Top of GIVEN INFORMATION

(** * Sentinel: situation analyzer, response library and composition engine

    A shallow embedding of [src/ai/analyzer.ts], [src/ai/responses.ts],
    [src/components/registry/index.ts] and the composition engine under
    [src/components/composition/], with the properties of the design
    document stated and settled against it.

    JavaScript values are modelled as the run time has them: strings are
    sequences of UTF-16 code units, numbers that carry a confidence are
    IEEE binary64 floats ([PrimFloat]), counters and priorities are
    integers, plain objects used as tables are finite maps whose lookups
    fall back to [Object.prototype]. *)

From Stdlib Require Import ZArith NArith List String Ascii Bool Lia.
From Stdlib Require Import PrimFloat Uint63 Sorted Permutation.
From stdpp Require Import base option gmap strings.

Set Warnings "-inexact-float,-register-all".

(* ================================================================== *)
(** * JavaScript strings and regular expressions *)

Module Js.

(** A string is a sequence of UTF-16 code units. *)
Definition code_unit := N.
Definition js_string := list code_unit.

Definition of_ascii (s : string) : js_string :=
  List.map N_of_ascii (list_ascii_of_string s).

(** [\s]: the WhiteSpace and LineTerminator code points of ECMAScript. *)
Definition is_space (c : code_unit) : bool :=
  ((9 <=? c) && (c <=? 13) || (c =? 32) || (c =? 160) || (c =? 5760)
   || (8192 <=? c) && (c <=? 8202) || (c =? 8232) || (c =? 8233)
   || (c =? 8239) || (c =? 8287) || (c =? 12288) || (c =? 65279))%N.

(** Word characters of [\b] for a pattern without the [u] flag. *)
Definition is_word (c : code_unit) : bool :=
  ((48 <=? c) && (c <=? 57) || (65 <=? c) && (c <=? 90) || (c =? 95)
   || (97 <=? c) && (c <=? 122))%N.

(** Canonicalize of the [i] flag without [u]: the upper-case mapping,
    refused when it would send a non-ASCII unit to an ASCII one.  Every
    literal of the pattern tables is ASCII, so only the ASCII part of the
    mapping can decide a comparison; the other units are left as they
    are. *)
Definition canonicalize (c : code_unit) : code_unit :=
  if ((97 <=? c) && (c <=? 122))%N then (c - 32)%N else c.

Definition same_letter (a : ascii) (c : code_unit) : bool :=
  (canonicalize (N_of_ascii a) =? canonicalize c)%N.

(** Members of a character class [[...]]. *)
Inductive atom : Type :=
| AChar (a : ascii)
| ASpace.

Definition atom_matches (c : code_unit) (x : atom) : bool :=
  match x with
  | AChar a => same_letter a c
  | ASpace => is_space c
  end.

(** The fragment of the pattern language the tables use. *)
Inductive regex : Type :=
| REmpty
| RChar (a : ascii)
| RSpace
| RBoundary
| RClass (items : list atom)
| RSeq (r1 r2 : regex)
| RAlt (r1 r2 : regex)
| ROpt (r : regex)
| RPlus (r : regex)
| RStar (r : regex).

(** A matcher position: the unit just before it and the units ahead. *)
Definition state : Type := option code_unit * js_string.

Definition consume (p : code_unit -> bool) (st : state) : list state :=
  match snd st with
  | c :: rest => if p c then [(Some c, rest)] else []
  | [] => []
  end.

Definition at_boundary (st : state) : bool :=
  xorb (match fst st with Some c => is_word c | None => false end)
       (match snd st with c :: _ => is_word c | [] => false end).

(** Zero or more rounds of [f]; a round that consumes nothing is
    dropped, as RepeatMatcher does. *)
Fixpoint iterate (fuel : nat) (f : state -> list state) (st : state)
  : list state :=
  st :: match fuel with
        | O => []
        | S n =>
            flat_map (iterate n f)
              (List.filter
                 (fun st' => length (snd st') <? length (snd st))%nat
                 (f st))
        end.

Bottom of GIVEN INFORMATION

DIRECTIONS FOR THIS TASK:
All that is wanted is an exact copy of the lines above from the one with "Fixpoint iterate (fuel" through the one with "(List.filter", with both ends included.

FINISHED TASK:
Fixpoint iterate (fuel : nat) (f : state -> list state) (st : state)
  : list state :=
  st :: match fuel with
        | O => []
        | S n =>
            flat_map (iterate n f)
              (List.filter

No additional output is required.